_EXERCISE REQUIREMENTS_: Using the records below, output the stretch that opens with the line containing "exists [], (x :: l)." and closes with the line containing "-- apply H2. rewrite <- Hl. exact Hq.", exactly and including both lines, with nothing more.

_MATERIAL PROVIDED_:

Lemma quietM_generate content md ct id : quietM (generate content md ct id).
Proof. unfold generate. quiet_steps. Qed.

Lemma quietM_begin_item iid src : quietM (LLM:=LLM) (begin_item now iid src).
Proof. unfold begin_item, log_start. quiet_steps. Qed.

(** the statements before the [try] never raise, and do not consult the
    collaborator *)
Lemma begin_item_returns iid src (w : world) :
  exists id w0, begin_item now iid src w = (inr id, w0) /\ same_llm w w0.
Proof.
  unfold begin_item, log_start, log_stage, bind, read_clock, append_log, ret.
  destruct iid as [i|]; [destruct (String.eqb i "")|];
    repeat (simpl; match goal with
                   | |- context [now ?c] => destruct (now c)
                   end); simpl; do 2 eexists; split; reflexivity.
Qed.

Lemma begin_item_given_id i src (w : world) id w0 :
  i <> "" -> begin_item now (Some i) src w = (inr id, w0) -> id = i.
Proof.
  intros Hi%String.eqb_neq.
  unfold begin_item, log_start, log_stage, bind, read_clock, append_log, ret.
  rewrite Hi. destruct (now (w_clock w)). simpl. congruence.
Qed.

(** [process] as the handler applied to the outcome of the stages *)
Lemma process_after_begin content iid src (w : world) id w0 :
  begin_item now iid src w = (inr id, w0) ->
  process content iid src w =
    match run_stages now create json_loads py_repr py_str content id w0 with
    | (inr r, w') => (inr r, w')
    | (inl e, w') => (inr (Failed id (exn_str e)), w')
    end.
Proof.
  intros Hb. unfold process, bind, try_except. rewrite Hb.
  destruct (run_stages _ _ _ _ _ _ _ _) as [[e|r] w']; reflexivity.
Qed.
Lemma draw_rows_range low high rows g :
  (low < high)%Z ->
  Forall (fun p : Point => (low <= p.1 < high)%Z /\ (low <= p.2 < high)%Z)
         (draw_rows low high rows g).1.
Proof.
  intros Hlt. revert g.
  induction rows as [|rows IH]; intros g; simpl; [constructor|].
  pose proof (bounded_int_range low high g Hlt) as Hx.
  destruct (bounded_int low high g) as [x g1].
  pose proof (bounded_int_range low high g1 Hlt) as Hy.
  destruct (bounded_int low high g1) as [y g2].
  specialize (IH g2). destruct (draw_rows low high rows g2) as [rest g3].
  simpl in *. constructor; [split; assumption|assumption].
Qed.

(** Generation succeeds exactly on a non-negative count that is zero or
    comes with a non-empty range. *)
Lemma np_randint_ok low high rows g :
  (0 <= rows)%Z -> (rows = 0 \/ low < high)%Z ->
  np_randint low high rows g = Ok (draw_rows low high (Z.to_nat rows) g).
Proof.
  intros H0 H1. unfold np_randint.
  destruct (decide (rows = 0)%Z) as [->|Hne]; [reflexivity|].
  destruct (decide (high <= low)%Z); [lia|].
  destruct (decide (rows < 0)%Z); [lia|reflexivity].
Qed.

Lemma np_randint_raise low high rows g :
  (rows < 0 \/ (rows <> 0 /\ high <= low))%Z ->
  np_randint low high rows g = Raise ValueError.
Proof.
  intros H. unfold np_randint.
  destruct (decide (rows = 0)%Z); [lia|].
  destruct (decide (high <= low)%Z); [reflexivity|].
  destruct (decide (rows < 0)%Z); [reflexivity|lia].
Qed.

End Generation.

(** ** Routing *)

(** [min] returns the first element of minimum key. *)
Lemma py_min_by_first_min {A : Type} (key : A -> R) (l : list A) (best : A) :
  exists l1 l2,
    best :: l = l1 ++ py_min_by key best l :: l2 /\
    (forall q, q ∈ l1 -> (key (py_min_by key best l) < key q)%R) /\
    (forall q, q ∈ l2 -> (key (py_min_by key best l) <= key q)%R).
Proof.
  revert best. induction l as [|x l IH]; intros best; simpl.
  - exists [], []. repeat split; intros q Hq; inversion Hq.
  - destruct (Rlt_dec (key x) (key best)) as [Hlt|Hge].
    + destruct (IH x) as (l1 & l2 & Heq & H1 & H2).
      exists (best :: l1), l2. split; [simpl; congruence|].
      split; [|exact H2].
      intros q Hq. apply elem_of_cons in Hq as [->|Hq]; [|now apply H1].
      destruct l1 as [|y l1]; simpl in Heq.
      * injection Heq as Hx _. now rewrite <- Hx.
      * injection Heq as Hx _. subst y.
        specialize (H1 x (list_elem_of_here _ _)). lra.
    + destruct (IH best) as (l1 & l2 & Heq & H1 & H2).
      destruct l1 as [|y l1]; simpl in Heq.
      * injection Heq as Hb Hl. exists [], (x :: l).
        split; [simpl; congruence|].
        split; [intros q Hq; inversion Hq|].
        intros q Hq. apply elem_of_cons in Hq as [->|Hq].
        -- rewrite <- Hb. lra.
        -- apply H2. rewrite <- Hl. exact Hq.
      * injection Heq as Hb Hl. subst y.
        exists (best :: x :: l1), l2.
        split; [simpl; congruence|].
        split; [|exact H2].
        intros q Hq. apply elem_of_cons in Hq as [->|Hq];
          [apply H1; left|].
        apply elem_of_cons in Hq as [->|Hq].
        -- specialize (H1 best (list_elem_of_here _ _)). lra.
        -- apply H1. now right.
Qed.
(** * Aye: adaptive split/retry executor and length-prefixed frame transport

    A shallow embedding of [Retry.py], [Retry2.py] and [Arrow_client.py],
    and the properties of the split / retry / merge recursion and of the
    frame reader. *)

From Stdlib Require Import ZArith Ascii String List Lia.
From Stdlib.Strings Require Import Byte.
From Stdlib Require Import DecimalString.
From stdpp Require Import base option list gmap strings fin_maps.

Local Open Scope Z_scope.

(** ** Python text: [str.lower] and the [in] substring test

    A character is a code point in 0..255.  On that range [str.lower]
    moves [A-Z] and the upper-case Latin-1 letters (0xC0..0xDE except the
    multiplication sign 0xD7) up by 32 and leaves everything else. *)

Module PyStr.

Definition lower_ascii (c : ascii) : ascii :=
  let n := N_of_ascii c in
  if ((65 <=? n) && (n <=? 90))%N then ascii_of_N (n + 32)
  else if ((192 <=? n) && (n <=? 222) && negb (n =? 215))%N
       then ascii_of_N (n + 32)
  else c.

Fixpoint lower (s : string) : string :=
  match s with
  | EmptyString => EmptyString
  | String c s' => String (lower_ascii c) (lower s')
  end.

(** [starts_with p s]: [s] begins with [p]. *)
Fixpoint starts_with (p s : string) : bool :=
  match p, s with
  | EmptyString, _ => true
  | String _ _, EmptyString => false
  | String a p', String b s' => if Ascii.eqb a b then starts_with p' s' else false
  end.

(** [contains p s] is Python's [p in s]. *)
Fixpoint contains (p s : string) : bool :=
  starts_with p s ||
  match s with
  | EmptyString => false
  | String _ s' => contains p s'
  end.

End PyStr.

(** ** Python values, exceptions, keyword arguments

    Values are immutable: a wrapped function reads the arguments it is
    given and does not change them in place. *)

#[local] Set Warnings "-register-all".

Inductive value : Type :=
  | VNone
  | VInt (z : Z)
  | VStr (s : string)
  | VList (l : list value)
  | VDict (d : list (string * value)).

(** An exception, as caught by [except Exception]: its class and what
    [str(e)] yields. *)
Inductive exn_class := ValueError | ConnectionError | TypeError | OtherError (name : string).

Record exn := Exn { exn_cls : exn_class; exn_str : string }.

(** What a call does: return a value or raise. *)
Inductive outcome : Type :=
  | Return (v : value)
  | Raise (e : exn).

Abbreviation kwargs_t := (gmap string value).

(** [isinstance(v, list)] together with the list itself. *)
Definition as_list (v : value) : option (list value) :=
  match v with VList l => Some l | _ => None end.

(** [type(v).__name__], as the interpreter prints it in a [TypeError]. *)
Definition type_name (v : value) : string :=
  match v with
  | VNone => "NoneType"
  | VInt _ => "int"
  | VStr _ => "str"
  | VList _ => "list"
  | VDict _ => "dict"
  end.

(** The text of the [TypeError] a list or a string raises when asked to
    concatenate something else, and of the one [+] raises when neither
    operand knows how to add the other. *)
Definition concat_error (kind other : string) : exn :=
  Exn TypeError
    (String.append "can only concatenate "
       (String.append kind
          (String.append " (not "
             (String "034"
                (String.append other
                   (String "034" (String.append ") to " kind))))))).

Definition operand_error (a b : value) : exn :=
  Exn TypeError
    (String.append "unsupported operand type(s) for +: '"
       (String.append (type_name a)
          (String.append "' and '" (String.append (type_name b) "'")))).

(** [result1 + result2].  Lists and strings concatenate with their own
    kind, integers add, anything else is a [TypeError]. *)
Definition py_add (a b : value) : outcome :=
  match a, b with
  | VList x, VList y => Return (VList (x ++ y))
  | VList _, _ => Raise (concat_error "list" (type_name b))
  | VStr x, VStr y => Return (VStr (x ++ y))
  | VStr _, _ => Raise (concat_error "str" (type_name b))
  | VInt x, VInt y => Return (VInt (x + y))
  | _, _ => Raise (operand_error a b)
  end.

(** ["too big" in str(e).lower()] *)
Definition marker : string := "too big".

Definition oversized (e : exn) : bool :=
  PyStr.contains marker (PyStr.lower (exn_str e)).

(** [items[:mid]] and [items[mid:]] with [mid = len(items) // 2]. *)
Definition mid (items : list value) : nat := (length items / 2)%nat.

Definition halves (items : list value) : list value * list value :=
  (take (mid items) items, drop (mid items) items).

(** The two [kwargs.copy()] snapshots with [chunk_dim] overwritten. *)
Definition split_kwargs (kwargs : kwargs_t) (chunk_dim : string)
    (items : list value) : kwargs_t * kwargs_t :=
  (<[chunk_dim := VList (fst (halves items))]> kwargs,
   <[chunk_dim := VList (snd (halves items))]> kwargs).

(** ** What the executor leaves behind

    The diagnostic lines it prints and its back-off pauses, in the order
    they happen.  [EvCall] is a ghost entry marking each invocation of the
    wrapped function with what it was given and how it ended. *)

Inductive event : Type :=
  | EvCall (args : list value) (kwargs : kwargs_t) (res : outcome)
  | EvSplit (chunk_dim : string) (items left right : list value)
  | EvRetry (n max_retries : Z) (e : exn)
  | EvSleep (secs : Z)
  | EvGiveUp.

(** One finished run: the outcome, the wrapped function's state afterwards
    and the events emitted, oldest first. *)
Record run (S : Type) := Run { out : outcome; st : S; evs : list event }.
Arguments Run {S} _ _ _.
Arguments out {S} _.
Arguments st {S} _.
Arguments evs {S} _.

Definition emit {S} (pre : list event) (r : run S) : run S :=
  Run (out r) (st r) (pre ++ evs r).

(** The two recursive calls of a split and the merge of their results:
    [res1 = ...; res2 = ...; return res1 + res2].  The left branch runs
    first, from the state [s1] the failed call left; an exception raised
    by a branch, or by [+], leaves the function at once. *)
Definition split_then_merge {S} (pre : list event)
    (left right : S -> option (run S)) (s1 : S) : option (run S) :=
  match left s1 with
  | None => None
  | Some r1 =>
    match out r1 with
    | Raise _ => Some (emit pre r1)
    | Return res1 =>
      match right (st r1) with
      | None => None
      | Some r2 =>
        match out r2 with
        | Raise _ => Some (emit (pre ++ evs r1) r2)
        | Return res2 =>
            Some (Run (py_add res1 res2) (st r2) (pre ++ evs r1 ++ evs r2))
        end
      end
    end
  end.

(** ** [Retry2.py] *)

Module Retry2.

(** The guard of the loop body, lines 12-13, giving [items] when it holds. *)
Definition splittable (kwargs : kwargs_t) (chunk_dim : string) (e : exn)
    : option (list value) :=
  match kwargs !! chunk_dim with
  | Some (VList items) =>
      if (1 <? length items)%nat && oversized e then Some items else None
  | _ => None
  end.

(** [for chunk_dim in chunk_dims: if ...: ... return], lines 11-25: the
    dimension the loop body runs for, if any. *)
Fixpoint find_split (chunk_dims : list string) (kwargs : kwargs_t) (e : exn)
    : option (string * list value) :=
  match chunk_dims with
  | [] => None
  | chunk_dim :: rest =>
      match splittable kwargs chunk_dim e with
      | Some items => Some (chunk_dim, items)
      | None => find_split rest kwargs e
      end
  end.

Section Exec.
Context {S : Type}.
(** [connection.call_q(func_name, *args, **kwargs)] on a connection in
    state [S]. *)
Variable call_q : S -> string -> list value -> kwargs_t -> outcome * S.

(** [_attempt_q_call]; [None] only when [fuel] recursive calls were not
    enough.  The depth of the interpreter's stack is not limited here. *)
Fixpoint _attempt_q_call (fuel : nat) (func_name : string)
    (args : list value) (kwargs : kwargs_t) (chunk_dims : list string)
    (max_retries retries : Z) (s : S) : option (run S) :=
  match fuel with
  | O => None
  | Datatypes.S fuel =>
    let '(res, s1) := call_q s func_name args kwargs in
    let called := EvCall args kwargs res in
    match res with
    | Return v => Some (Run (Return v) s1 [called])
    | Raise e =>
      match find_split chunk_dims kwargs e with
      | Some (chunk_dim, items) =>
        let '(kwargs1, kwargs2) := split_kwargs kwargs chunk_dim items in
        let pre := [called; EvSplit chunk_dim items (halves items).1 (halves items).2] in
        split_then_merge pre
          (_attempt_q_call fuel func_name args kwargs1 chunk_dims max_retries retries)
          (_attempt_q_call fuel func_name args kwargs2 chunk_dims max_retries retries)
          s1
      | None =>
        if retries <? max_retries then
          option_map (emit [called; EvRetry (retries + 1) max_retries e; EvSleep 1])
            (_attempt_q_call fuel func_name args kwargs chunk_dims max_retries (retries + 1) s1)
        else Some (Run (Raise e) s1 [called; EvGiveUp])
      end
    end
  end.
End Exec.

_SOLUTION FOR THIS PROBLEM_:
      * injection Heq as Hb Hl. exists [], (x :: l).
        split; [simpl; congruence|].
        split; [intros q Hq; inversion Hq|].
        intros q Hq. apply elem_of_cons in Hq as [->|Hq].
        -- rewrite <- Hb. lra.
        -- apply H2. rewrite <- Hl. exact Hq.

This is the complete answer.